**DESCRIPTION OF THE TASK**
Could you return every line of the material that contains the word "Section"?

**DATA RECORDS**

(* ===== verification/ServiceForward.v ===== *)
(** * Forwarding of ports (pkg/service/service-direct-tcp-ip.go), and the
    progress of a preparation (pkg/service/context.go)

    A channel [direct-tcpip] of the client: its session and its environment are
    resolved, the environment decides and connects, and the channel and the
    connection are copied in both directions. *)
From stdpp Require Import prelude gmap strings relations.
From Stdlib Require Import NArith ZArith Ascii.
From S2P Require Import Prelude GoBytes Errors AuthModel NetValues Templates ConfValues ConfParts GoConc ImpWire SysCopy Imp.

(** ** The request *)

Section forwarding.
Context `{IpText}.

(** The ports of the message have 32 bits. *)
Record localForwardChannelData : Type := mkForwardData {
  fd_DestAddr : bytes;
  fd_DestPort : N;
  fd_OriginAddr : bytes;
  fd_OriginPort : N;
}.
Definition dest (this : localForwardChannelData) : HostPort :=
  mkHostPort (Host_UnmarshalText (fd_DestAddr this)) (fd_DestPort this mod 65536).

(** Numbers of linux. *)
Definition ECONNREFUSED : N := 111.
Definition ETIMEDOUT : N := 110.
Definition EHOSTDOWN : N := 112.
Definition ENETUNREACH : N := 101.

Definition reWrapUserFacingErrors (err : go_error) : option go_error :=
  if Is_known io_EOF err || Is_known io_ErrUnexpectedEOF err
  then Some (typed_error errors.Network (b "EOF") true (Some err))
  else
    match As_Errno err with
    | Some (n, sce) =>
        if bool_decide (n ∈ [ECONNREFUSED; ETIMEDOUT; EHOSTDOWN; ENETUNREACH])
        then Some (typed_error errors.Network (Error_text sce) true (Some sce)) else None
    | None => None
    end.

(** What the client is told when there is no connection. *)
Definition cannot_connect (to : HostPort) (err : go_error) : bytes :=
  b "cannot connect to " ++ HostPort_String to ++ b ": " ++
  match As_RemoteError err with
  | Some re => Error_text re
  | None => match reWrapUserFacingErrors err with Some ufe => Error_text ufe | None => b "internal error" end
  end.

(** ** The channel *)

Inductive RejectionReason : Type := Prohibited | ConnectionFailed.

(** A refusal, a client that has gone before its channel was accepted, or a
    connection with what [copy] said. *)
Inductive forward_reply : Type :=
  | Rejected (reason : RejectionReason) (message : bytes)
  | NotAccepted
  | Forwarded (to : HostPort).

(** An environment with its destinations [T]. *)
Record forward_env (S T : Type) : Type := mkForwardEnv {
  fe_IsPortForwardingAllowed : HostPort → eff S go_error bool;
  fe_NewDestinationConnection : HostPort → eff S go_error (option T);
  fe_Close : S → S;
}.
Arguments mkForwardEnv {S T}.
Arguments fe_IsPortForwardingAllowed {S T}.
Arguments fe_NewDestinationConnection {S T}.
Arguments fe_Close {S T}.

Section channel.
Context {S A C T : Type}.
(** [resolveAuthorizationAndSession] and [Ensure] of the environments; the
    extra data of the channel, read by the SSH library; the acceptance of the
    channel; the ends of the channel and of a destination; and the copy. *)
Context (resolve : eff S go_error A) (ensure : A → eff S go_error (forward_env S T)).
Context (extra : outcome bytes localForwardChannelData) (accept : eff S go_error C).
Context (C_Close : C → S → S) (D_Close : T → S → S) (copy : C → T → S → S).

Definition reject (reason : RejectionReason) (message : bytes) : eff S go_error forward_reply := mret (Rejected reason message).

Definition connect (env : forward_env S T) (to : HostPort) : eff S go_error forward_reply :=
  attempt (fe_NewDestinationConnection env to)
    (λ err, reject ConnectionFailed (cannot_connect to err))
    (λ dConn, match dConn with
     | None => reject ConnectionFailed (b "rejected")
     | Some dConn =>
         deferred (D_Close dConn)
           (attempt accept (λ _, mret NotAccepted)
              (λ sConn, deferred (C_Close sConn) (_ ← modify (copy sConn dConn); mret (Forwarded to))))
     end).

Definition handleNewDirectTcpIp : eff S go_error forward_reply :=
  attempt resolve
    (λ _, reject ConnectionFailed (b "cannot resolve authorization and its session"))
    (λ auth,
       match extra with
       | Panic => panic
       | Err text => reject ConnectionFailed (b "error parsing forward data: " ++ text)
       | Ok d =>
           attempt (ensure auth)
             (λ _, reject Prohibited (b "cannot ensure environment"))
             (λ env, deferred (fe_Close env)
                (attempt (fe_IsPortForwardingAllowed env (dest d))
                   (λ _, reject ConnectionFailed (b "port forwarding is disabled"))
                   (λ ok, if negb ok then reject Prohibited (b "port forwarding is disabled")
                          else connect env (dest d))))
       end).

(** ** What it does *)

(** The reply is the one that was given. *)
Ltac settled := match goal with H : _ = (Ok _, _) |- _ => cbn in H; injection H as <- <- end.

(** A connection of a client is only made for an authorization that was
    resolved, in its environment and with its leave for the very destination;
    whatever happens, the environment, the destination and the channel that were
    opened are closed again, the last opened first. *)
Theorem forwarding_allowed s reply s' : handleNewDirectTcpIp s = (Ok reply, s') →
  match reply with
  | Forwarded to =>
      ∃ auth s1 d env s2 s3 dConn s4 sConn s5,
        resolve s = (Ok auth, s1) ∧ extra = Ok d ∧ to = dest d ∧ ensure auth s1 = (Ok env, s2)
        ∧ fe_IsPortForwardingAllowed env to s2 = (Ok true, s3)
        ∧ fe_NewDestinationConnection env to s3 = (Ok (Some dConn), s4)
        ∧ accept s4 = (Ok sConn, s5)
        ∧ s' = fe_Close env (D_Close dConn (C_Close sConn (copy sConn dConn s5)))
  | NotAccepted => ∃ e s4 s5, accept s4 = (Err e, s5)
  | Rejected reason _ =>
      reason = Prohibited →
      ∃ auth s1 d, resolve s = (Ok auth, s1) ∧ extra = Ok d ∧
        ((∃ e, ensure auth s1 = (Err e, s'))
         ∨ ∃ env s2 s3, ensure auth s1 = (Ok env, s2) ∧ fe_IsPortForwardingAllowed env (dest d) s2 = (Ok false, s3)
             ∧ s' = fe_Close env s3)
  end.
Proof.
  unfold handleNewDirectTcpIp, attempt, deferred, connect, reject. intros Hh.
  destruct (resolve s) as [[auth|e|] s1]; [|by settled|done].
  destruct extra as [d|e|]; [|by settled|done].
  destruct (ensure auth s1) as [[env|e|] s2] eqn:He; [|settled; naive_solver|done].
  destruct (fe_IsPortForwardingAllowed env (dest d) s2) as [[[]|e|] s3] eqn:Ha; cbn in Hh; [| |by settled|done];
    [|settled; naive_solver].
  unfold attempt, deferred in Hh.
  destruct (fe_NewDestinationConnection env (dest d) s3) as [[[dConn|]|e|] s4] eqn:Hc; cbn in Hh; [|by settled|by settled|done].
  destruct (accept s4) as [[sConn|e|] s5] eqn:Hac; cbn in Hh; [|injection Hh as <- <-; by eexists _, _, _|done].
  injection Hh as <- <-. by exists auth, s1, d, env, s2, s3, dConn, s4, sConn, s5.
Qed.
End channel.
End forwarding.
Arguments forward_env S T : clear implicits.

(** ** Destinations that the imp reaches (NewDestinationConnection of
    docker-usage-specific.go and kubernetes-usage-specific.go) *)

Section imp_destinations.
Context {W T S : Type} `{ImpHost W T, Uuid, MsgPackLaws, IpText}.
Context (signals : list (bytes * N)) (copy : T → eff (conn W) go_error unit) (stream : bytes → eff (conn W) go_error unit).
Context (this : imp).

Definition not_allowed : go_error := typed_Newf errors.Permission (b "portforwarning not allowed") None.
(** [newId] is [connection.NewId]; the connection is what the master gets. *)
Definition imp_NewDestinationConnection (portForwardingAllowed : bool) (newId : eff S go_error Id) (l : link) (to : HostPort)
  : eff S go_error (option source) :=
  if negb portForwardingAllowed then fail not_allowed
  else connId ← newId; '(_, src) ← lift (MasterSession_InitiateTcpForward l connId to); mret (Some src).
Definition imp_forward_env portForwardingAllowed newId l : forward_env S source :=
  mkForwardEnv _ _ (λ _, mret portForwardingAllowed) (imp_NewDestinationConnection portForwardingAllowed newId l) id.

(** C31: the client of [ssh -L] to a target that cannot be reached from inside of the
    container is refused with the text of the imp's error, with the destination in
    front of it, and not with an internal error. *)
Theorem unreachable_target_told {C} accept (C_Close : C → S → S) D_Close duplex_copy id to text to' w w' err told eof l c s :
  open_link l → length id = 16 →
  HostPort_MarshalText to = Ok text → short text → HostPort_UnmarshalText text = Ok to' →
  Dialer_DialContext (HostPort_String to') w = (Err err, w') →
  error_wf (Some (reWrapIfUserFacingNetworkErrors err)) →
  error_received (Some (reWrapIfUserFacingNetworkErrors err)) = Some told →
  exchange signals copy stream this w eof
    (Header_EncodeMsgPack (mkHeader MethodTcpForward id) ++ EncodeBytes (Some text)) [] l c →
  connect accept C_Close D_Close duplex_copy (imp_forward_env true (mret id) l) to s
  = (Ok (Rejected ConnectionFailed
           (b "cannot connect to " ++ HostPort_String to ++ b ": " ++ Error_text told)), s).
Proof.
  intros Hl Hi Hm Hs Hu Hd Hwf Ht He.
  destruct (forward_refusal signals copy stream this l id to text to' [] w w' err told eof c) as (e & Hres & Hre & _); try done.
  assert (imp_NewDestinationConnection true (mret id) l to s = (Err e, s)) as Hx.
  { unfold imp_NewDestinationConnection, mbind, eff_bind, mret, eff_ret, lift. cbn [negb]. by rewrite Hres. }
  unfold connect. erewrite attempt_err by exact Hx.
  unfold reject, cannot_connect. by rewrite Hre.
Qed.
End imp_destinations.

(** ** The copy of a forwarded channel

    [OnStreamEnd] closes the side that was copied to: the connection to the
    destination when the client has ended, the channel when the destination has. *)

(** It ends as soon as one of both sides does. *)
Theorem forwarded_copy_ends side0 s : fresh side0 → (∃ k, is_Some (sd_end (side0 k))) → reached true side0 s →
  Acc (flip (step true)) s ∧
  ((∀ a s', act true a s = Some s' → a = Cancel) → ∃ err w l2r r2l, dx_caller s = Returned err w l2r r2l).
Proof.
  intros Hf [k Hk] Hr. destruct (copy_end true side0 s Hf Hr) as [Ha He]. split; [done|]. intros Hstuck.
  destruct (He Hstuck) as [?|(d & Hw & Hw')]; [done|]. specialize (Hw' eq_refl).
  destruct (reached_kept _ _ _ Hf Hr) as (Hkept & _). destruct (Hkept k) as (Hend & _).
  rewrite <- Hend in Hk. destruct (decide (k = d)) as [->|Hkd].
  - destruct Hw as (_ & _ & _ & Hw & _). rewrite Hw in Hk. by destruct Hk.
  - replace k with (negb d) in Hk by (by destruct k, d). destruct Hw' as (_ & _ & _ & Hw' & _). rewrite Hw' in Hk. by destruct Hk.
Qed.

(** A client that sends a request and ends its direction, and a destination that
    answers. *)
Definition asking_client : side := mkSide [b "GET /"] (Some None) [] None (Some None) false false.
Definition answering_server : side := mkSide [b "200 OK"] (Some None) [] None (Some None) false false.

(** The answer can get lost although nothing fails: the connection is closed when
    the client has ended. *)
Theorem half_close_cuts_answer : ∃ s n m,
  reached true (λ k, if k then asking_client else answering_server) s ∧ dx_caller s = Returned None None n m
  ∧ sd_out (dx_side s false) = [b "GET /"] ∧ sd_out (dx_side s true) = [].
Proof.
  set (side0 := λ k : bool, if k then asking_client else answering_server).
  exists (greedy true (steps_left (start side0)) (start side0)), 5%Z, 0%Z.
  split; [apply greedy_run|]. by vm_compute.
Qed.

(** ** The progress of a preparation (context.go) *)

Inductive progress_error : Type := CannotRender (e : tmpl_error) | CannotPrint (e : go_error).

Section preparation.
Context {D S : Type} `{TemplateEngine D, RegexpEngine}.
(** What is written to, if anything; what the templates see of the preparation,
    of its progress and of its error. *)
Context (reportWriter : option (bytes → eff S go_error unit)).
Context (of_start : D) (of_progress : Z → D) (of_error : go_error → D).

Definition progress_print (tmpl : String D) (data : D) : eff S progress_error unit :=
  match reportWriter with
  | None => mret tt
  | Some w =>
      match String_Render tmpl data with
      | Err e => fail (CannotRender e)
      | Panic => panic
      | Ok v => if bytes_eqb v [] then mret tt
                else λ s, match w v s with
                          | (Ok _, s') => (Ok tt, s') | (Err e, s') => (Err (CannotPrint e), s') | (Panic, s') => (Panic, s')
                          end
      end
  end.
Definition printStart (pm : PreparationMessage D) : eff S progress_error unit := progress_print (pm_Start pm) of_start.
Definition progress_Report (pm : PreparationMessage D) (progress : Z) : eff S progress_error unit :=
  progress_print (pm_Update pm) (of_progress progress).
Definition progress_Done (pm : PreparationMessage D) : eff S progress_error unit := progress_print (pm_End pm) of_start.
Definition progress_Error (pm : PreparationMessage D) (err : go_error) : eff S progress_error unit :=
  progress_print (pm_Error pm) (of_error err).

(** The first message for the flow and the preparation, if there is one. *)
Fixpoint StartPreparation (messages : list (PreparationMessage D)) (flow id : bytes)
  : eff S progress_error (option (PreparationMessage D)) :=
  match messages with
  | [] => mret None
  | candidate :: messages' =>
      if negb (Regexp_MatchString (pm_Flow candidate) flow) then StartPreparation messages' flow id
      else if negb (Regexp_MatchString (pm_Id candidate) id) then StartPreparation messages' flow id
      else _ ← printStart candidate; mret (Some candidate)
  end.

(** Nothing is printed for a preparation without a message. *)
Lemma StartPreparation_first messages flow id s :
  StartPreparation messages flow id s
  = match List.find (λ m, Regexp_MatchString (pm_Flow m) flow && Regexp_MatchString (pm_Id m) id) messages with
    | None => (Ok None, s)
    | Some m => (_ ← printStart m; mret (Some m)) s
    end.
Proof.
  induction messages as [|m messages IH]; cbn; [done|].
  by destruct (Regexp_MatchString (pm_Flow m) flow), (Regexp_MatchString (pm_Id m) id).
Qed.
End preparation.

**TASK RESPONSE**
Section forwarding.
Section channel.
Section imp_destinations.
Section preparation.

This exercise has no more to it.